Fraud and identity theft are escalating across the board, and auto lenders have become vigilant, acting to prevent crimes from affecting their businesses, dealer clients and customers.
Identity theft produces staggering numbers of victims and losses, says Mark Pribish, ID theft practice leader at Merchants Information Solutions in Phoenix. Data from Javelin Strategy and Research show that in 2015, 13.1 million U.S. consumers lost $15.3 billion to identity theft. 2016 was worse, with 15.4 million consumers losing $16 billion. Totaling the past six years, identity thieves have stolen more than $107 billion from consumers. "To me, that's mind-boggling," Pribish said.
It's not surprising, then, that the Federal Trade Commission recorded a doubling last year in the share of identity-theft complaints related to auto finance. According to the FTC, 1.7 percent of identity-theft complaints last year (or 6,787) indicated that auto loans or leases were generated by identity-theft criminals, up from 0.8 percent (or 3,922) in 2015.
But the FTC data might not show the complete picture. The agency tracks only affidavits that consumers report. Because most consumers never file an affidavit, Javelin, using statistics from the FTC, estimated there were 261,800 auto loan or lease identity-theft victims in the U.S. last year. About $272 million was stolen from the group — just more than $1,000 per victim.

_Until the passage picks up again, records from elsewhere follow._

(** * Entity data model of realdwg-web: a shallow embedding

    The development follows the classes of [packages/data-model/src/entity]:
    every class is a module, its private fields are the fields of a record,
    its getters, setters and methods are functions on that record.

    Conventions of the embedding.
    - A JavaScript [number] that holds a coordinate, a length or an angle is
      an idealised real ([R]); a number used as an index, a bit mask or a
      colour is an integer ([Z]), with the 32-bit conversions of the bitwise
      operators written out.
    - A method that may [throw] returns a [completion]; a method that
      mutates [this] returns the new record (together with the completion
      when it can throw after having mutated).
    - The tables of the drawing database are finite maps keyed by name. *)

From Stdlib Require Import ZArith Reals Lra Lia Bool List String.
From stdpp Require Import gmap strings.

Import ListNotations.

(** ** JavaScript values shared by the classes *)

(** What a [throw] carries: [new Error(message)], or the [TypeError] raised
    by the runtime when a property of [undefined] is read. *)
Inductive JsError : Type :=
| Error (message : string)
| TypeError.

(** The outcome of a call: a normal return or a thrown error. *)
Inductive completion (A : Type) : Type :=
| Normal (value : A)
| Throw (error : JsError).
Arguments Normal {A} value.
Arguments Throw {A} error.

Definition throws {A : Type} (c : completion A) : bool :=
  match c with
  | Normal _ => false
  | Throw _ => true
  end.

(** The error of a thrown outcome. *)
Definition thrown {A : Type} (c : completion A) : option JsError :=
  match c with
  | Normal _ => None
  | Throw e => Some e
  end.
(** * GeoShapes: the geoshape / geopoint request pipeline of kartotherian

    A shallow embedding of the [GeoShapes] class (request normalisation,
    graph query, property sanitisation, spatial query, result assembly and
    format encoding) together with the properties of it that the
    specification states, further properties of the class, and the
    compression helpers of [lib/core.js].

    Conventions of the embedding.
    - JavaScript values are the inductive [jsval]; numbers are IEEE binary64
      floats, as in the language.
    - A JavaScript object is the list of its own enumerable properties in
      enumeration order ([obj]); a read or an [in] test with a computed name
      also sees the members inherited from [Object.prototype] ([Proto]).
    - Request parameters, HTTP headers and the table of SQL templates are
      looked up by key only, so they are finite maps ([gmap]).
    - A thrown [Err] is the [Throw] case of [result]; code that talks to the
      outside world runs in the monad [M], which threads the shared
      configuration object and the log of external calls. *)

From Stdlib Require Import Floats Ascii.
From stdpp Require Import gmap strings list.

Local Open Scope string_scope.
#[local] Set Warnings "-clear-no-such-hyp".
#[local] Set Warnings "-register-all".

(** ** JavaScript values *)

#[warnings="-register-all"]
Inductive jsval : Type :=
| JUndefined
| JNull
| JBool (b : bool)
| JNum (x : float)
| JStr (s : string)
| JArr (items : list jsval)
| JObj (props : list (string * jsval))
| JBuiltin (name : string).

Abbreviation obj := (list (string * jsval)).

(** [JBuiltin name] is the value of [Object.prototype[ name ]]: a built-in
    function or, for [__proto__], the prototype object itself. *)

(** [if ( v )]: the falsy values are undefined, null, false, 0, NaN and the
    empty string. *)
Definition truthy (v : jsval) : bool :=
  match v with
  | JUndefined | JNull => false
  | JBool b => b
  | JNum x => negb (PrimFloat.is_zero x || PrimFloat.is_nan x)
  | JStr s => negb (String.eqb s EmptyString)
  | JArr _ | JObj _ | JBuiltin _ => true
  end.

(** A request parameter or configuration string that may be absent. *)
Definition truthy_str (s : option string) : bool :=
  match s with
  | Some s => negb (String.eqb s EmptyString)
  | None => false
  end.

Definition of_opt_str (s : option string) : jsval :=
  match s with Some s => JStr s | None => JUndefined end.

(** ** What every plain object inherits

    The objects of this program are plain objects (object literals, rest and
    spread copies, results of [JSON.parse], the configuration and the request
    parameters): a property that is not their own is looked up in
    [Object.prototype]. *)

Module Proto.

Definition names : list string :=
  [ "constructor"; "__defineGetter__"; "__defineSetter__"; "hasOwnProperty";
    "__lookupGetter__"; "__lookupSetter__"; "isPrototypeOf";
    "propertyIsEnumerable"; "toString"; "valueOf"; "__proto__";
    "toLocaleString" ].

(** [k in Object.prototype] *)
Definition has (k : string) : bool := existsb (String.eqb k) names.

(** [Object.prototype[ k ]] *)
Definition value (k : string) : jsval :=
  if has k then JBuiltin k else JUndefined.

(** [String( Object.prototype[ name ] )] as Node prints it: the source text
    of a built-in function ([constructor] is the function [Object]), and
    [[object Object]] for the prototype object. *)
Definition to_string (name : string) : string :=
  if String.eqb name "__proto__" then "[object Object]"
  else "function " ++ (if String.eqb name "constructor" then "Object" else name)
       ++ "() { [native code] }".

End Proto.

(** ** Objects as ordered property lists *)

Module Obj.

(** [o.hasOwnProperty( k )] *)
Definition has (k : string) (o : obj) : bool :=
  existsb (fun kv => String.eqb k kv.1) o.

(** [k in o]: own or inherited. *)
Definition mem (k : string) (o : obj) : bool :=
  has k o || Proto.has k.

Fixpoint get (k : string) (o : obj) : option jsval :=
  match o with
  | [] => None
  | (k', v) :: o' => if String.eqb k k' then Some v else get k o'
  end.

(** [o[k]]: an own property, or else the inherited member of that name; a
    name that is neither reads as undefined. *)
Definition prop (k : string) (o : obj) : jsval :=
  default (Proto.value k) (get k o).

(** [o[k] = v]: an existing property keeps its place, a new one goes last. *)
Fixpoint set (k : string) (v : jsval) (o : obj) : obj :=
  match o with
  | [] => [(k, v)]
  | (k', v') :: o' =>
      if String.eqb k k' then (k', v) :: o' else (k', v') :: set k v o'
  end.

(** [delete o[k]]. *)
Definition delete (k : string) (o : obj) : obj :=
  filter (fun kv => kv.1 ≠ k) o.

Definition keys (o : obj) : list string := o.*1.

(** Own property names are pairwise distinct. *)
Definition wf (o : obj) : Prop := NoDup (keys o).

End Obj.

(** Member access [v.k] on an arbitrary value: it throws on undefined and
    null, reads a property of an object, and is undefined on the other
    values (the names asked for here are fixed ones, none of them an array
    index, [length] or the name of a member of a built-in prototype). *)
Definition member_opt (k : string) (v : jsval) : option jsval :=
  match v with
  | JUndefined | JNull => None
  | JObj o => Some (Obj.prop k o)
  | _ => Some JUndefined
  end.

(** ** Regular expressions

    The two patterns of the source are matched with Brzozowski derivatives
    over the characters of the string. *)

Module Regex.

Inductive regex : Type :=
| Void
| Eps
| Chr (c : ascii)
| Range (lo hi : ascii)
| AnyChar
| Seq (r1 r2 : regex)
| Alt (r1 r2 : regex)
| Star (r : regex).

As fraud rises, lenders are ramping up detection and prevention efforts, said Frank McKenna, chief strategist for fraud and risk analyst Point Predictive. "Lenders are really serious about [fighting fraud] and really taking measures," he said. "The lenders we work with are really diligent about this. They are actively doing a lot that probably nobody even knows about."
To be proactive against auto loan fraud, lenders should enhance dealership partnerships, develop an internal culture that makes fraud prevention a priority and abide by the Red Flags Rule, experts say.